(** Names that are distinct, not empty and without NUL are kept. *)
Lemma get_header_names header :
  Forall column_name header → NoDup header → _get_header header = header.
Proof.
  intros Hnames Hnodup. unfold _get_header.
  assert (Hc_str : ∀ i name, header !! i = Some name →
                     c_str name = name ∧ name ≠ []).
  { intros i name Hi.
    destruct (proj1 (Forall_lookup _ _) Hnames i name Hi) as [Hne Hnul].
    rewrite c_str_without_nul; [done|].
    eapply Forall_impl; [exact Hnul|]. by intros c [Hc _]. }
  assert (imap (λ i word, match c_str word with
                          | [] => unnamed i
                          | name => name
                          end) header = header) as ->.
  { rewrite <- (list_fmap_id header) at 2. rewrite <- (imap_const id).
    apply imap_ext. intros i name Hi. cbn beta.
    destruct (Hc_str i name Hi) as [Heq Hne]. rewrite Heq. by destruct name. }
  assert (Hnamed : ∀ i, (i < length header)%nat →
                     bool_decide (c_str (default [] (header !! i)) = []) = false).
  { intros i Hi. destruct (lookup_lt_is_Some_2 header i Hi) as [name Hname].
    rewrite Hname. change (default [] (Some name)) with name.
    destruct (Hc_str i name Hname) as [Heq Hne]. rewrite Heq.
    by apply bool_decide_eq_false. }
  assert (filter (λ i, bool_decide (c_str (default [] (header !! i)) = [])
                       = false) (seq 0 (length header))
          = seq 0 (length header)) as ->.
  { generalize (λ i (Hi : i ∈ seq 0 (length header)),
                  Hnamed i (proj2 (proj1 (elem_of_seq _ _ _) Hi))).
    generalize (seq 0 (length header)). clear.
    induction l as [|i l IH]; intros Hall; [done|].
    rewrite filter_cons, decide_True by (apply Hall; by left).
    rewrite IH; [done|]. intros j Hj. apply Hall. by right. }
  assert (filter (λ i, bool_decide (c_str (default [] (header !! i)) = [])
                       = true) (seq 0 (length header)) = []) as ->.
  { generalize (λ i (Hi : i ∈ seq 0 (length header)),
                  Hnamed i (proj2 (proj1 (elem_of_seq _ _ _) Hi))).
    generalize (seq 0 (length header)). clear.
    induction l as [|i l IH]; intros Hall; [done|].
    rewrite filter_cons, decide_False.
    - apply IH. intros j Hj. apply Hall. by right.
    - rewrite Hall by (by left). done. }
  rewrite app_nil_r.
  assert (Hfold : ∀ k, (k ≤ length header)%nat →
            ∃ counts,
              fold_left rename_column (seq 0 k) (header, ∅) = (header, counts)
              ∧ ∀ c, is_Some (counts !! c) → c ∈ take k header).
  { induction k as [|k IH]; intros Hk.
    - exists ∅. split; [done|]. intros c [? Hc]. by rewrite lookup_empty in Hc.
    - destruct IH as (counts & Hrun & Hkeys); [lia|].
      rewrite seq_S, fold_left_app, Hrun. cbn [fold_left Nat.add].
      destruct (lookup_lt_is_Some_2 header k) as [col Hcol]; [lia|].
      unfold rename_column. cbn [fst snd]. rewrite Hcol.
      change (default [] (Some col)) with col.
      assert (Hfresh : counts !! col = None).
      { destruct (counts !! col) eqn:Hin; [|done].
        assert (Htake : col ∈ take k header) by (apply Hkeys; by eexists).
        apply list_elem_of_lookup in Htake as [j Hj].
        pose proof (lookup_lt_Some _ _ _ Hj) as Hlt.
        rewrite length_take in Hlt.
        rewrite lookup_take_lt in Hj by lia.
        pose proof (NoDup_lookup _ _ _ _ Hnodup Hcol Hj). lia. }
      rewrite Hfresh. replace (length header + 2)%nat
        with (S (length header + 1)) by lia.
      cbn [rename_loop default]. rewrite bool_decide_false by lia.
      cbn [fst snd]. rewrite list_insert_id by done.
      eexists. split; [reflexivity|].
      intros c [count Hc]. rewrite (take_S_r _ _ col) by done.
      apply elem_of_app.
      destruct (decide (c = col)) as [->|Hne]; [right; by left|].
      rewrite lookup_insert_ne in Hc by done. left. apply Hkeys. by eexists. }
  destruct (Hfold (length header)) as (counts & -> & _); done.
Qed.

(** The frame of a payload whose tokens are a header of column names and
    rows of plain text, all of the width of the header. *)
Lemma read_csv_table (payload : pystr) header rows :
  Forall (λ c, encodable c = true) payload →
  tokenize_all_rows payload = inr (header :: rows) →
  Forall column_name header → NoDup header →
  Forall (λ row, length row = length header) rows →
  Forall (Forall plain_text) rows →
  read_csv payload = inr (table header rows).
Proof.
  intros Hutf8 Htokens Hnames Hnodup Hwidth Hrows. unfold read_csv, table.
  rewrite (forallb_of_Forall _ _ Hutf8). cbn [negb].
  rewrite Htokens, get_header_names by done.
  assert (Hcount : match rows with
                   | [] => length header
                   | first :: _ => length first
                   end = length header).
  { destruct Hwidth as [|first rows Hfirst _]; [done|]. done. }
  rewrite Hcount, Nat.sub_diag, convert_columns_text by done.
  reflexivity.
Qed.

End Conversion.

(** ** The chunk codec *)

Section Codec.

Import Pandas.

Lemma tokenize_bytes_app self s1 s2 :
  tokenize_bytes self (s1 ++ s2) = tokenize_bytes (tokenize_bytes self s1) s2.
Proof. apply fold_left_app. Qed.

Lemma join_more (sep part : pystr) (parts : list pystr) :
  parts ≠ [] → join sep (part :: parts) = part ++ sep ++ join sep parts.
Proof. by destruct parts. Qed.

(** Inside a quoted field the escaped text of a field and the closing quote
    are read back as the field. *)
Lemma quoted_text_tokens (field : pystr) :
  ∀ self, state self = IN_QUOTED_FIELD →
    tokenize_bytes self (replace_quote field ++ [QUOTE]) =
      {| state := QUOTE_IN_QUOTED_FIELD; stream := rev field ++ stream self;
         line := line self; lines := lines self; blanks := blanks self |}.
Proof.
  induction field as [|c field IH]; intros [st sm ln lns bl] Hst;
    cbn in Hst; subst st.
  - reflexivity.
  - cbn [replace_quote]. destruct (N.eqb c QUOTE) eqn:Hc.
    + apply N.eqb_eq in Hc. subst c.
      cbn [app tokenize_bytes fold_left]. unfold step at 2. cbn [state].
      change (N.eqb QUOTE QUOTE) with true. cbv iota.
      unfold step at 2. cbn [state set_state].
      change (N.eqb QUOTE QUOTE) with true. cbv iota.
      cbn [set_state push_char state stream line lines blanks].
      change (fold_left step ?s ?p) with (tokenize_bytes p s).
      rewrite IH by done. cbn [rev stream line lines blanks].
      by rewrite <- app_assoc.
    + cbn [app tokenize_bytes fold_left]. unfold step at 2. cbn [state].
      rewrite Hc. cbn [push_char state stream line lines blanks].
      change (fold_left step ?s ?p) with (tokenize_bytes p s).
      rewrite IH by done. cbn [rev stream line lines blanks].
      by rewrite <- app_assoc.
Qed.

(** A quoted field read where a field may start. *)
Lemma quote_field_tokens (field : pystr) (st : ParserState) ln lns :
  st = START_RECORD ∨ st = START_FIELD →
  tokenize_bytes {| state := st; stream := []; line := ln; lines := lns;
                    blanks := [] |} (quote_field field) =
    {| state := QUOTE_IN_QUOTED_FIELD; stream := rev field; line := ln;
       lines := lns; blanks := [] |}.
Proof.
  intros Hst. unfold quote_field. cbn [app tokenize_bytes fold_left].
  change (fold_left step ?s ?p) with (tokenize_bytes p s).
  replace (step {| state := st; stream := []; line := ln; lines := lns;
                   blanks := [] |} QUOTE)
    with {| state := IN_QUOTED_FIELD; stream := []; line := ln; lines := lns;
            blanks := [] |} by (by destruct Hst as [-> | ->]).
  rewrite quoted_text_tokens by done. cbn. by rewrite app_nil_r.
Qed.

(** A line of quoted fields read where a record may start. *)
Lemma quoted_row_tokens (tokens : list pystr) :
  ∀ (last : pystr) (st : ParserState) ln lns,
    st = START_RECORD ∨ st = START_FIELD →
    tokenize_bytes {| state := st; stream := []; line := ln; lines := lns;
                      blanks := [] |} (quoted_row (tokens ++ [last])) =
      {| state := QUOTE_IN_QUOTED_FIELD; stream := rev last;
         line := rev tokens ++ ln; lines := lns; blanks := [] |}.
Proof.
  induction tokens as [|token tokens IH]; intros last st ln lns Hst.
  - cbn. by apply quote_field_tokens.
  - unfold quoted_row. cbn [app fmap list_fmap].
    rewrite join_more by (by destruct tokens).
    rewrite tokenize_bytes_app, quote_field_tokens by done.
    cbn [app tokenize_bytes fold_left].
    change (fold_left step ?s ?p) with (tokenize_bytes p s).
    change (step _ COMMA)
      with {| state := START_FIELD; stream := []; line := rev (rev token) :: ln;
              lines := lns; blanks := [] |}.
    rewrite rev_involutive.
    fold (quoted_row (tokens ++ [last])). rewrite IH by auto.
    cbn [rev]. by rewrite <- app_assoc.
Qed.

Lemma row_tokens accepted tokens last :
  tokenize_bytes (at_start accepted) (quoted_row (tokens ++ [last]))
  = pending accepted tokens last.
Proof.
  unfold at_start, pending. rewrite quoted_row_tokens by auto.
  by rewrite app_nil_r.
Qed.

(** The newline after a line of quoted fields ends the line. *)
Lemma pending_newline accepted tokens last :
  step (pending accepted tokens last) LF
  = at_start (accept_line accepted (tokens ++ [last])).
Proof.
  unfold pending, at_start, step. cbn [state]. cbv beta iota.
  change (N.eqb LF QUOTE) with false. change (N.eqb LF COMMA) with false.
  change (N.eqb LF LF) with true. cbv iota.
  unfold end_line, end_field. cbn [state stream line lines blanks rev].
  by rewrite !rev_involutive.
Qed.

(** So does the end of the text. *)
Lemma pending_eof accepted tokens last :
  parser_handle_eof (pending accepted tokens last)
  = inr (at_start (accept_line accepted (tokens ++ [last]))).
Proof.
  unfold pending, at_start, parser_handle_eof. cbn [state].
  unfold end_line, end_field. cbn [state stream line lines blanks rev].
  by rewrite !rev_involutive.
Qed.

Lemma snoc_of_nonempty {A} (l : list A) :
  l ≠ [] → ∃ front last, l = front ++ [last].
Proof.
  intros Hne. induction l as [|last front _] using rev_ind; [done|].
  by exists front, last.
Qed.

(** The lines of a payload after its header: each ends at the newline that
    follows it or at the end of the text, and [accept_line] decides whether
    it is kept. *)
Lemma rows_tokens (rows : list (list pystr)) :
  ∀ accepted, Forall (λ row, row ≠ []) rows →
    let self := tokenize_bytes (at_start accepted)
                  (join [LF] (quoted_row <$> rows)) in
    parser_handle_eof self = inr (at_start (fold_left accept_line rows accepted))
    ∧ step self LF = at_start (fold_left accept_line rows accepted).
Proof.
  induction rows as [|row rows IH]; intros accepted Hne; [done|].
  apply Forall_cons in Hne as [Hrow Hrows].
  destruct (snoc_of_nonempty row Hrow) as (tokens & last & ->).
  destruct rows as [|row' rows].
  - cbn [fmap list_fmap join fold_left]. rewrite row_tokens.
    split; [apply pending_eof|apply pending_newline].
  - cbn [fmap list_fmap]. rewrite join_more by done.
    cbn zeta. rewrite !tokenize_bytes_app, row_tokens.
    cbn [tokenize_bytes fold_left]. rewrite pending_newline.
    apply (IH _ Hrows).
Qed.
Lemma advance_unpaused (p : Z) (w : World) :
  0 < p ->
  ticking p w ->
  paused (props w) = false ->
  intervalTrigger (guard w) = false ->
  exists w',
    advance_ms w = Done w' /\ ticking p w' /\
    clock (runtime w') = clock (runtime w) + 1 /\
    paused (props w') = false /\
    intervalTrigger (guard w') = false /\
    (invocations (calls w') + inflight (calls w) =
     invocations (calls w) + inflight (calls w'))%nat /\
    if Z.eqb ((clock (runtime w) + 1) / p) (clock (runtime w) / p)
    then inflight (calls w') = inflight (calls w)
    else inflight (calls w') = 1%nat.
Proof.
  intros Hp T Hpa Ht.
  destruct (advance_ticking p w Hp T) as (w' & Ha & T' & Hck).
  destruct T as (I & Hum & Hto & Hc & Hdue & Hot).
  destruct (advance_full w I Hum) as (w2 & Ha2 & _ & Hp2 & _ & _ & _ & Hif).
  rewrite (ticking_one w w2 w' Ha2 Ha) in *. clear Ha2 w2.
  exists w'. split; [exact Ha|]. split; [exact T'|]. split; [exact Hck|].
  split; [congruence|].
  assert (Hmo : mounted w = true).
  { destruct (mounted w) eqn:E; auto.
    rewrite (inv_gone w I E) in Hum. discriminate. }
  pose proof (inv_ready w I) as Hr.
  pose proof (inv_idle w I) as Hi.
  pose proof (inv_live w I Hmo) as Hv.
  rewrite Hdue in Hif. pose proof Hp as Hp0.
  destruct (Z.eqb_spec ((clock (runtime w) / p + 1) * p) (clock (runtime w) + 1))
    as [E|E].
  - rewrite (div_next_hit p _ Hp0 Hc E).
    assert (Hn : (clock (runtime w) / p + 1 =? clock (runtime w) / p) = false)
      by (apply Z.eqb_neq; lia).
    rewrite Hn. destruct Hif as (Hg & Hiv & Hinf).
    rewrite Hpa in Hg, Hiv, Hinf. unfold on_tick, react in Hg, Hiv, Hinf.
    destruct (guard w) as [tr [[|]|]]; simpl in *; subst tr; simpl in *;
      try congruence.
    + specialize (Hi eq_refl). rewrite Hg, Hiv, Hinf, Hi. repeat split; lia.
    + specialize (Hv eq_refl). rewrite Hg, Hiv, Hinf, Hv. repeat split; lia.
  - rewrite (div_next_miss p _ Hp0 Hc E), Z.eqb_refl.
    destruct Hif as [Hcalls Hg]. rewrite Hcalls, Hg. repeat split. exact Ht.
Qed.

Lemma elapse_unpaused (p : Z) (ms : nat) (w : World) :
  0 < p ->
  ticking p w ->
  paused (props w) = false ->
  intervalTrigger (guard w) = false ->
  exists w',
    elapse ms w = Done w' /\ ticking p w' /\
    clock (runtime w') = clock (runtime w) + Z.of_nat ms /\
    paused (props w') = false /\
    intervalTrigger (guard w') = false /\
    (invocations (calls w') + inflight (calls w) =
     invocations (calls w) + inflight (calls w'))%nat /\
    if Z.eqb ((clock (runtime w) + Z.of_nat ms) / p) (clock (runtime w) / p)
    then inflight (calls w') = inflight (calls w)
    else inflight (calls w') = 1%nat.
Proof.
  intro Hp. pose proof Hp as Hp0.
  revert w. induction ms as [|ms IH]; intros w T Hpa Ht.
  - exists w. simpl. split; [reflexivity|]. split; [exact T|].
    split; [lia|]. split; [exact Hpa|]. split; [exact Ht|]. split; [lia|].
    rewrite Z.add_0_r, Z.eqb_refl. reflexivity.
  - destruct (advance_unpaused p w Hp T Hpa Ht)
      as (w1 & Ha & T1 & Hc1 & Hp1 & Ht1 & Hb1 & Hi1).
    destruct (IH w1 T1 Hp1 Ht1) as (w' & He & T' & Hc' & Hp' & Ht' & Hb' & Hi').
    exists w'. simpl elapse. rewrite Ha. cbn [bind].
    split; [exact He|]. split; [exact T'|]. split; [lia|].
    split; [exact Hp'|]. split; [exact Ht'|]. split; [lia|].
    assert (Hc0 : 0 <= clock (runtime w)) by apply T.
    rewrite Hc1 in Hi'.
    replace (clock (runtime w) + Z.of_nat (S ms))
      with (clock (runtime w) + 1 + Z.of_nat ms) by lia.
    pose proof (Z.div_le_mono (clock (runtime w)) (clock (runtime w) + 1) p Hp0
                              ltac:(lia)) as M1.
    pose proof (Z.div_le_mono (clock (runtime w) + 1)
                              (clock (runtime w) + 1 + Z.of_nat ms) p Hp0
                              ltac:(lia)) as M2.
    destruct (Z.eqb_spec ((clock (runtime w) + 1) / p) (clock (runtime w) / p));
      destruct (Z.eqb_spec ((clock (runtime w) + 1 + Z.of_nat ms) / p)
                           ((clock (runtime w) + 1) / p));
      destruct (Z.eqb_spec ((clock (runtime w) + 1 + Z.of_nat ms) / p)
                           (clock (runtime w) / p));
      try lia; congruence.
Qed.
-----
WHAT YOU NEED TO DO:
Using only the listing above, restate exactly the lines from the line containing "clock (runtime w') = clock (runtime w) + 1" through the line containing "rewrite (ticking_one w", both included.

REPLY TO THE TASK:
    clock (runtime w') = clock (runtime w) + 1 /\
    paused (props w') = false /\
    intervalTrigger (guard w') = false /\
    (invocations (calls w') + inflight (calls w) =
     invocations (calls w) + inflight (calls w'))%nat /\
    if Z.eqb ((clock (runtime w) + 1) / p) (clock (runtime w) / p)
    then inflight (calls w') = inflight (calls w)
    else inflight (calls w') = 1%nat.
Proof.
  intros Hp T Hpa Ht.
  destruct (advance_ticking p w Hp T) as (w' & Ha & T' & Hck).
  destruct T as (I & Hum & Hto & Hc & Hdue & Hot).
  destruct (advance_full w I Hum) as (w2 & Ha2 & _ & Hp2 & _ & _ & _ & Hif).
  rewrite (ticking_one w w2 w' Ha2 Ha) in *. clear Ha2 w2.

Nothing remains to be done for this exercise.